* **Problem details**: Wherever "split" appears in a line of the records below, count that line, and report only the number.

* **Saved data entries**:
=== Section Start ===

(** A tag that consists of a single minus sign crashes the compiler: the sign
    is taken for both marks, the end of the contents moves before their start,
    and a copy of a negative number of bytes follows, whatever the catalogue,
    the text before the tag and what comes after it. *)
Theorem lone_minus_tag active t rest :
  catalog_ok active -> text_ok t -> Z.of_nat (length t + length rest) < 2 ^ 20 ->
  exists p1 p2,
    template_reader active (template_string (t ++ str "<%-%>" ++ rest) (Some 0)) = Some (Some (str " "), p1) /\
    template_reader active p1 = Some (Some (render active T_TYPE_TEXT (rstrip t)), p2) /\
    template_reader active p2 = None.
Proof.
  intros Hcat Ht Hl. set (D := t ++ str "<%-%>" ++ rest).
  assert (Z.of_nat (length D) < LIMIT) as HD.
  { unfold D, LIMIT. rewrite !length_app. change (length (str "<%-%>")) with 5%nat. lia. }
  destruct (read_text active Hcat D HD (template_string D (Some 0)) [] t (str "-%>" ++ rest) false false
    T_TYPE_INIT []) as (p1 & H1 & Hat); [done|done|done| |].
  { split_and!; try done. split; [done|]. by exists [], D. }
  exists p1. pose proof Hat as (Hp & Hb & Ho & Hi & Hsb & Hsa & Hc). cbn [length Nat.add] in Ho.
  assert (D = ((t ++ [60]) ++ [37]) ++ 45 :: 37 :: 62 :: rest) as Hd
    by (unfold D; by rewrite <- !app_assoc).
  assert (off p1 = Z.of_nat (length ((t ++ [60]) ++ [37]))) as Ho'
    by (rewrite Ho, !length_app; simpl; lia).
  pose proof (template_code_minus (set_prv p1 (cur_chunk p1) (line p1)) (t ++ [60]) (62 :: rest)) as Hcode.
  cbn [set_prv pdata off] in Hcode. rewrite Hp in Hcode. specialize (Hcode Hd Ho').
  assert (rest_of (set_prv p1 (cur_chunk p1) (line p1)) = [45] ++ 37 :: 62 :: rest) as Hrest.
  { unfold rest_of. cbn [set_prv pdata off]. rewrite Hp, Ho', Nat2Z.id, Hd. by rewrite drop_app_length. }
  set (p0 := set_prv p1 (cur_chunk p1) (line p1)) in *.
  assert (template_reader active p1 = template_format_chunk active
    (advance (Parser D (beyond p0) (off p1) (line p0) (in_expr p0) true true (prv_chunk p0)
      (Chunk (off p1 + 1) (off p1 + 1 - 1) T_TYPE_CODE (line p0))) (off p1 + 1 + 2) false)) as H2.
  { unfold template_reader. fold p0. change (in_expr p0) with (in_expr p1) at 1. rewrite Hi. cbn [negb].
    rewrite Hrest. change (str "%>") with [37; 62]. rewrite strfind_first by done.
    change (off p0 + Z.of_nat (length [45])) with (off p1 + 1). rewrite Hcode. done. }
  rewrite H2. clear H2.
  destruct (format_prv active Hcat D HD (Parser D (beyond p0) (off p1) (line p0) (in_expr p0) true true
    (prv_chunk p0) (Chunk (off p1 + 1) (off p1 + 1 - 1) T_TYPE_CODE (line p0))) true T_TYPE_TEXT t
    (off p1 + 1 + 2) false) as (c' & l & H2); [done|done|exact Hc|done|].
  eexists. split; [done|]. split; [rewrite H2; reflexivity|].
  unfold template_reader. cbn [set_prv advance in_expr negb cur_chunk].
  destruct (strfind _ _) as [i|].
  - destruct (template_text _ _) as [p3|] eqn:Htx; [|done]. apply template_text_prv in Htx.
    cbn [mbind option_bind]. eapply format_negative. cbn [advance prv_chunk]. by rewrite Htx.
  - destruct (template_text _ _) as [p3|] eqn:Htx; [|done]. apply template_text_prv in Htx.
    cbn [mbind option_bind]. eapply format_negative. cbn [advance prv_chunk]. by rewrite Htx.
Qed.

=== Section End ===

* **Exercise output**: 2